Saved data entries
Definition store_row (block : list Z) (pixelSize stride x y xEnd : Z) (pOut : list Z) (cy : Z) : result (list Z) :=
  let q := cy * 4 * 3 in
  let p := pixel_offset pixelSize stride x (u32 (y + cy)) in
  if pixelSize =? 3 then d ← read_block block q (xEnd * 3); write_block pOut p d
  else foldM (store_565 block p q) pOut (seqZ 0 xEnd).

Definition decode_at (pIn : list Z) (width height pixelSize stride y : Z) (st : list Z * list Z * Z) (x : Z)
  : result (list Z * list Z * Z) :=
  let '(block, pOut, pos) := st in
  let yEnd := block_end height y in
  let xEnd := block_end width x in
  d ← read_block pIn pos ETC1_ENCODED_BLOCK_SIZE;
  let block := etc1_decode_block d block in
  pOut ← foldM (store_row block pixelSize stride x y xEnd) pOut (seqZ 0 yEnd);
  Ok (block, pOut, pos + ETC1_ENCODED_BLOCK_SIZE).

Definition etc1_decode_image (pIn pOut : list Z) (width height pixelSize stride : Z) (stack : list Z) : result (Z * list Z) :=
  if (pixelSize <? 2) || (3 <? pixelSize) then Ok (-1, pOut)
  else
    '(_, pOut, _) ← foldM (fun st y => foldM (decode_at pIn width height pixelSize stride y) st (by4 (round4 width)))
                      (stack, pOut, 0) (by4 (round4 height));
    Ok (0, pOut).

(** ** PKM headers *)

Definition kMagic : list Z := [0x50; 0x4b; 0x4d; 0x20; 0x31; 0x30].
Definition ETC1_PKM_FORMAT_OFFSET : Z := 6.
Definition ETC1_PKM_ENCODED_WIDTH_OFFSET : Z := 8.
Definition ETC1_PKM_ENCODED_HEIGHT_OFFSET : Z := 10.
Definition ETC1_PKM_WIDTH_OFFSET : Z := 12.
Definition ETC1_PKM_HEIGHT_OFFSET : Z := 14.
Definition ETC1_RGB_NO_MIPMAPS : Z := 0.

Definition writeBEUint16 (pOut : list Z) (off data : Z) : result (list Z) :=
  write_block pOut off [u8 (Z.shiftr data 8); u8 data].

Definition readBEUint16 (pIn : list Z) (off : Z) : result Z :=
  a ← peek pIn off; b ← peek pIn (off + 1); Ok (Z.lor (Z.shiftl a 8) b).

Definition etc1_pkm_format_header (pHeader : list Z) (width height : Z) : result (list Z) :=
  h ← write_block pHeader 0 kMagic;
  h ← writeBEUint16 h ETC1_PKM_FORMAT_OFFSET ETC1_RGB_NO_MIPMAPS;
  h ← writeBEUint16 h ETC1_PKM_ENCODED_WIDTH_OFFSET (round4 width);
  h ← writeBEUint16 h ETC1_PKM_ENCODED_HEIGHT_OFFSET (round4 height);
  h ← writeBEUint16 h ETC1_PKM_WIDTH_OFFSET width;
  writeBEUint16 h ETC1_PKM_HEIGHT_OFFSET height.

Definition etc1_pkm_is_valid (pHeader : list Z) : result bool :=
  magic ← read_block pHeader 0 6;
  if negb (bool_decide (magic = kMagic)) then Ok false
  else
    format ← readBEUint16 pHeader ETC1_PKM_FORMAT_OFFSET;
    encodedWidth ← readBEUint16 pHeader ETC1_PKM_ENCODED_WIDTH_OFFSET;
    encodedHeight ← readBEUint16 pHeader ETC1_PKM_ENCODED_HEIGHT_OFFSET;
    width ← readBEUint16 pHeader ETC1_PKM_WIDTH_OFFSET;
    height ← readBEUint16 pHeader ETC1_PKM_HEIGHT_OFFSET;
    Ok ((format =? ETC1_RGB_NO_MIPMAPS) && (width <=? encodedWidth) && (u32 (encodedWidth - width) <? 4) &&
        (height <=? encodedHeight) && (u32 (encodedHeight - height) <? 4)).

Definition etc1_pkm_get_width (pHeader : list Z) : result Z := readBEUint16 pHeader ETC1_PKM_WIDTH_OFFSET.
Definition etc1_pkm_get_height (pHeader : list Z) : result Z := readBEUint16 pHeader ETC1_PKM_HEIGHT_OFFSET.

(** ** Sizes *)

Lemma land_lnot_3 n : Z.land n (Z.lnot 3) = n / 4 * 4.
Proof.
  change 3 with (Z.ones 2). rewrite <-Z.ldiff_land, Z.ldiff_ones_r, Z.shiftl_mul_pow2, Z.shiftr_div_pow2 by lia. done.
Qed.

Lemma round4_up n : 0 <= n < 2 ^ 32 - 3 -> round4 n = (n + 3) / 4 * 4.
Proof. intros H. unfold round4. by rewrite u32_small, land_lnot_3 by lia. Qed.

Lemma by4_round4 n : 0 <= n < 2 ^ 32 - 3 -> by4 (round4 n) = (fun i => i * 4) <$> seqZ 0 ((n + 3) / 4).
Proof. intros H. unfold by4. rewrite round4_up by done. by rewrite Z.div_mul by lia. Qed.

(** How many blocks there are in a direction. *)
Definition blocks (n : Z) : Z := (n + 3) / 4.

Lemma block_end_min n i : 0 <= i < blocks n -> n < 2 ^ 32 -> 0 <= n -> block_end n (i * 4) = Z.min 4 (n - i * 4) /\ 1 <= block_end n (i * 4) <= 4.
Proof.
  unfold blocks. intros Hi Hn H0. assert (i * 4 < n) by euclid. unfold block_end. rewrite u32_small by lia.
  destruct (Z.ltb_spec 4 (n - i * 4)); lia.
Qed.

Lemma encoded_size w h :
  0 <= w -> 0 <= h -> (w + 3) * (h + 3) < 2 ^ 32 -> w < 2 ^ 32 - 3 -> h < 2 ^ 32 - 3 ->
  etc1_get_encoded_data_size w h = 8 * (blocks w * blocks h).
Proof.
  intros Hw Hh Hwh Hw' Hh'. unfold etc1_get_encoded_data_size. fold (round4 w) (round4 h). rewrite !round4_up by lia.
  assert (Ha : (w + 3) / 4 * 4 <= w + 3) by euclid. assert (Hb : (h + 3) / 4 * 4 <= h + 3) by euclid.
  assert (0 <= (w + 3) / 4) by euclid. assert (0 <= (h + 3) / 4) by euclid. unfold blocks.
  set (a := (w + 3) / 4) in *. set (b := (h + 3) / 4) in *. rewrite u32_small by nia.
  rewrite Z.shiftr_div_pow2 by lia. change (2 ^ 1) with 2. replace (a * 4 * (b * 4)) with (8 * (a * b) * 2) by ring. by rewrite Z.div_mul.
Qed.

(** ** What is encoded *)

(** The colour of the pixel of an image. *)
Definition image_pixel (pIn : list Z) (pixelSize stride x y : Z) : rgb :=
  let p := Z.to_nat (pixelSize * x + stride * y) in
  if pixelSize =? 3 then (pIn !!! p, pIn !!! (p + 1)%nat, pIn !!! (p + 2)%nat)
  else
    let pixel := Z.lor (Z.shiftl (pIn !!! (p + 1)%nat) 8) (pIn !!! p) in
    (u8 (convert5To8 (Z.shiftr pixel 11)), u8 (convert6To8 (Z.shiftr pixel 5)), u8 (convert5To8 pixel)).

WORK ORDER
Print exactly the lines above, between the one holding "else foldM (store_565" and the one holding "let block := etc1_decode_block d block in", inclusive, and nothing besides.

OUTPUT OF THE EXERCISE
  else foldM (store_565 block p q) pOut (seqZ 0 xEnd).

Definition decode_at (pIn : list Z) (width height pixelSize stride y : Z) (st : list Z * list Z * Z) (x : Z)
  : result (list Z * list Z * Z) :=
  let '(block, pOut, pos) := st in
  let yEnd := block_end height y in
  let xEnd := block_end width x in
  d ← read_block pIn pos ETC1_ENCODED_BLOCK_SIZE;
  let block := etc1_decode_block d block in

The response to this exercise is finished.